■ **Requirement**:
Copy, exactly and without additions, every line in the records below from the one holding "(** The transport as an event handler. *)" through the one holding "(mem : option", both ends included.

■ **Extracted information**:

(* ===== verification/Transport.v ===== *)
(** * Transports ([pro_tcp_transport.cpp], [pro_ssl_transport.cpp], [pro_udp_transport.cpp])

    A transport joins a socket to its observer: it receives into the receive pool
    and calls [OnRecv], sends from the send pool and calls [OnSend] when a whole
    message is out, and calls [OnClose] once.  Everything around it -- the reactor
    task, the socket calls, the reference counts -- is a world [W] reached through
    [NetWorld]; the observer's methods are a function [upcall].  Each handler is
    one function: the locked section, the upcall, the part after it.  [m_lockUpcall]
    makes the handlers of one transport run one after the other; what other threads
    do between two locked sections is part of what [upcall] may do. *)

From S2P Require Import Prelude Bytes NetPools RefCount Reactor.

Definition PBSD_EWOULDBLOCK : Z := 11.
Definition PBSD_ECONNRESET : Z := 104.
Definition PBSD_EMSGSIZE : Z := 90.

(** The result of a [recv]: the bytes that arrived, or [errno]. *)
Inductive recv_result := Received (bs : list Z) | RecvError (errno : Z).

(** What a transport calls. *)
Class NetWorld (W : Type) := {
  (* CProTpReactorTask, by socket, handler and mask *)
  rt_AddHandler : Z -> Z -> Z -> W -> option (bool * W);
  rt_RemoveHandler : Z -> Z -> Z -> W -> option W;
  rt_ScheduleHeartbeatTimer : Z -> W -> option (Z * W);
  rt_CancelTimer : Z -> W -> option W;
  (* CProRefCount *)
  w_AddRef : Z -> W -> option W;
  w_Release : Z -> W -> option W;
  (* the kernel: the size or -1, and errno *)
  pbsd_recv : Z -> Z -> W -> recv_result * W;
  pbsd_send : Z -> list Z -> W -> Z * Z * W;
  pbsd_sendmsg : Z -> list Z -> Z -> W -> Z * W
}.

(** The calls on [IProTransportObserver]. *)
Inductive event :=
  | OnRecv
  | OnSend (actionId : Z)
  | OnClose (errorCode sslCode : Z)
  | OnHeartbeat.

Module CProTcpTransport.

(** The part of the state that concerns sending. *)
Record sending := mkSending {
  m_onWr : bool;
  m_pendingWr : bool;
  m_requestOnSend : bool;
  m_actionId : Z;
  m_sendPool : CProSendPool.t;
  m_sendingFd : Z
}.

Record t := mkTrans {
  m_observer : Z;
  m_reactorTask : Z;
  m_sockId : Z;
  m_out : sending;
  m_recvPool : CProRecvPool.t;
  m_timerId : Z;
  m_canUpcall : bool
}.

(** [CProTcpTransport::CProTcpTransport] *)
Definition init : t :=
  mkTrans NULL NULL (-1) (mkSending false false false 0 CProSendPool.init (-1))
    CProRecvPool.init 0 true.

Definition setOut (o : sending) (s : t) : t :=
  mkTrans (m_observer s) (m_reactorTask s) (m_sockId s) o (m_recvPool s) (m_timerId s)
    (m_canUpcall s).
Definition setPool (p : CProRecvPool.t) (s : t) : t :=
  mkTrans (m_observer s) (m_reactorTask s) (m_sockId s) (m_out s) p (m_timerId s)
    (m_canUpcall s).
Definition setTimer (id : Z) (s : t) : t :=
  mkTrans (m_observer s) (m_reactorTask s) (m_sockId s) (m_out s) (m_recvPool s) id
    (m_canUpcall s).
Definition setOwner (observer task sockId : Z) (s : t) : t :=
  mkTrans observer task sockId (m_out s) (m_recvPool s) (m_timerId s) (m_canUpcall s).
Definition noUpcall (s : t) : t :=
  mkTrans (m_observer s) (m_reactorTask s) (m_sockId s) (m_out s) (m_recvPool s) (m_timerId s)
    false.

Definition setOnWr (b : bool) (o : sending) : sending :=
  mkSending b (m_pendingWr o) (m_requestOnSend o) (m_actionId o) (m_sendPool o) (m_sendingFd o).
Definition setPending (b : bool) (o : sending) : sending :=
  mkSending (m_onWr o) b (m_requestOnSend o) (m_actionId o) (m_sendPool o) (m_sendingFd o).
Definition setRequest (b : bool) (o : sending) : sending :=
  mkSending (m_onWr o) (m_pendingWr o) b (m_actionId o) (m_sendPool o) (m_sendingFd o).
Definition setAction (a : Z) (o : sending) : sending :=
  mkSending (m_onWr o) (m_pendingWr o) (m_requestOnSend o) a (m_sendPool o) (m_sendingFd o).
Definition setSendPool (p : CProSendPool.t) (o : sending) : sending :=
  mkSending (m_onWr o) (m_pendingWr o) (m_requestOnSend o) (m_actionId o) p (m_sendingFd o).
Definition setSendingFd (fd : Z) (o : sending) : sending :=
  mkSending (m_onWr o) (m_pendingWr o) (m_requestOnSend o) (m_actionId o) (m_sendPool o) fd.

(** [m_observer == NULL || m_reactorTask == NULL] *)
Definition finished (s : t) : bool := (m_observer s =? NULL) || (m_reactorTask s =? NULL).

Section ops.
Context {W : Type} `{NetWorld W}.
(** The transport as an event handler. *)
Context (self : Z).

(** [CProTcpTransport::Init] on a connected TCP socket: [names] is whether both
    [getsockname] and [getpeername] succeed, [mem] what [m_recvPool.Resize] gets. *)
Definition Init (observer reactorTask sockId recvPoolSize : Z) (names : bool)
    (mem : option (list Z)) (s : t) (w : W) : option (bool * t * W) :=
  if (observer =? NULL) || (reactorTask =? NULL) || (sockId =? -1) then Some (false, s, w) else
  if negb (m_observer s =? NULL) || negb (m_reactorTask s =? NULL) then Some (false, s, w) else
  if negb names then Some (false, s, w) else
  let '(resized, pool) := CProRecvPool.Resize recvPoolSize mem (m_recvPool s) in
  let s := setPool pool s in
  if negb resized then Some (false, s, w) else
  '(added, w) ← rt_AddHandler sockId self PRO_MASK_READ w;
  if negb added then Some (false, s, w) else
  w ← w_AddRef observer w;
  Some (true, setOwner observer reactorTask sockId s, w).

(** [CProTcpTransport::Fini] *)
Definition Fini (s : t) (w : W) : option (t * W) :=
  if finished s then Some (s, w) else
  w ← rt_CancelTimer (m_timerId s) w;
  w ← rt_RemoveHandler (m_sockId s) self (Z.lor PRO_MASK_WRITE PRO_MASK_READ) w;
  let observer := m_observer s in
  w ← w_Release observer w;
  Some (setOwner NULL NULL (m_sockId s) (setTimer 0 s), w).

(** [if (!m_onWr) { if (!AddHandler(.., PRO_MASK_WRITE)) return false; m_onWr = true; }] *)
Definition ensureWr (s : t) (w : W) : option (bool * t * W) :=
  if m_onWr (m_out s) then Some (true, s, w) else
  '(added, w) ← rt_AddHandler (m_sockId s) self PRO_MASK_WRITE w;
  Some (added, if (added : bool) then setOut (setOnWr true (m_out s)) s else s, w).

(** [CProTcpTransport::SendData]; [alloc] is the allocator's answer in the pool *)
Definition SendData (alloc : bool) (buf : list Z) (actionId : Z) (s : t) (w : W)
    : option (bool * t * W) :=
  if zlen buf =? 0 then Some (false, s, w) else
  if finished s then Some (false, s, w) else
  if m_pendingWr (m_out s) then Some (false, s, w) else
  '(ok, s, w) ← ensureWr s w;
  if negb ok then Some (false, s, w) else
  let o := m_out s in
  Some (true, setOut (setAction actionId (setPending true
    (setSendPool (CProSendPool.Fill alloc buf (m_sendPool o)) o))) s, w).

(** [CProTcpTransport::SendFd]: [packet] is the image of the [PRO_SERVICE_PACKET],
    [oldSock] its [s2c.oldSock.sockId], [magic] its [CheckMagic()] *)
Definition SendFd (alloc : bool) (packet : list Z) (oldSock : Z) (magic : bool) (s : t) (w : W)
    : option (bool * t * W) :=
  if (oldSock =? -1) || negb magic then Some (false, s, w) else
  if finished s then Some (false, s, w) else
  if m_pendingWr (m_out s) then Some (false, s, w) else
  '(ok, s, w) ← ensureWr s w;
  if negb ok then Some (false, s, w) else
  let o := m_out s in
  Some (true, setOut (setPending true (setSendingFd oldSock
    (setSendPool (CProSendPool.Fill alloc packet (m_sendPool o)) o))) s, w).

(** [CProTcpTransport::RequestOnSend] *)
Definition RequestOnSend (s : t) (w : W) : option (t * W) :=
  if finished s then Some (s, w) else
  if m_requestOnSend (m_out s) then Some (s, w) else
  '(ok, s, w) ← ensureWr s w;
  if negb ok then Some (s, w) else
  Some (setOut (setRequest true (m_out s)) s, w).

(** [CProTcpTransport::SuspendRecv], [CProTcpTransport::ResumeRecv] *)
Definition SuspendRecv (s : t) (w : W) : option (t * W) :=
  if finished s then Some (s, w) else
  w ← rt_RemoveHandler (m_sockId s) self PRO_MASK_READ w; Some (s, w).

Definition ResumeRecv (s : t) (w : W) : option (t * W) :=
  if finished s then Some (s, w) else
  '(_, w) ← rt_AddHandler (m_sockId s) self PRO_MASK_READ w; Some (s, w).

(** [CProTcpTransport::StartHeartbeat], [CProTcpTransport::StopHeartbeat] *)
Definition StartHeartbeat (s : t) (w : W) : option (t * W) :=
  if finished s then Some (s, w) else
  if m_timerId s =? 0 then
    '(id, w) ← rt_ScheduleHeartbeatTimer self w; Some (setTimer id s, w)
  else Some (s, w).

Definition StopHeartbeat (s : t) (w : W) : option (t * W) :=
  if finished s then Some (s, w) else
  w ← rt_CancelTimer (m_timerId s) w; Some (setTimer 0 s, w).

(** ** The handlers *)

Context (upcall : Z -> event -> t * W -> option (t * W)).

(** The end of every handler: [observer->Release(); if (!m_canUpcall) Fini();] *)
Definition leave (observer : Z) (es : list event) (s : t) (w : W)
    : option (list event * t * W) :=
  w ← w_Release observer w;
  '(s, w) ← (if m_canUpcall s then Some (s, w) else Fini s w);
  Some (es, s, w).

(** [m_canUpcall = false; observer->OnClose(this, errorCode, sslCode);] *)
Definition close (observer errorCode sslCode : Z) (s : t) (w : W) : option (t * W) :=
  upcall observer (OnClose errorCode sslCode) (noUpcall s, w).

(** The locked section of [OnInputData]: [recvSize], [errorCode], the new state. *)
Definition inputLocked (s : t) (w : W) : Z * Z * t * W :=
  let idleSize := CProRecvPool.ContinuousIdleSize (m_recvPool s) in
  if idleSize =? 0 then (-1, -1, s, w) else
  let '(r, w) := pbsd_recv (m_sockId s) idleSize w in
  match r with
  | Received bs =>
      if zlen bs >? idleSize then (-1, -1, s, w)
      else if zlen bs >? 0
      then (zlen bs, 0,
            setPool (CProRecvPool.Fill (zlen bs) (CProRecvPool.writeIdle bs (m_recvPool s))) s, w)
      else (0, 0, s, w)
  | RecvError errno => (-1, errno, s, w)
  end.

■ **Task answer**:
(** The transport as an event handler. *)
Context (self : Z).

(** [CProTcpTransport::Init] on a connected TCP socket: [names] is whether both
    [getsockname] and [getpeername] succeed, [mem] what [m_recvPool.Resize] gets. *)
Definition Init (observer reactorTask sockId recvPoolSize : Z) (names : bool)
    (mem : option (list Z)) (s : t) (w : W) : option (bool * t * W) :=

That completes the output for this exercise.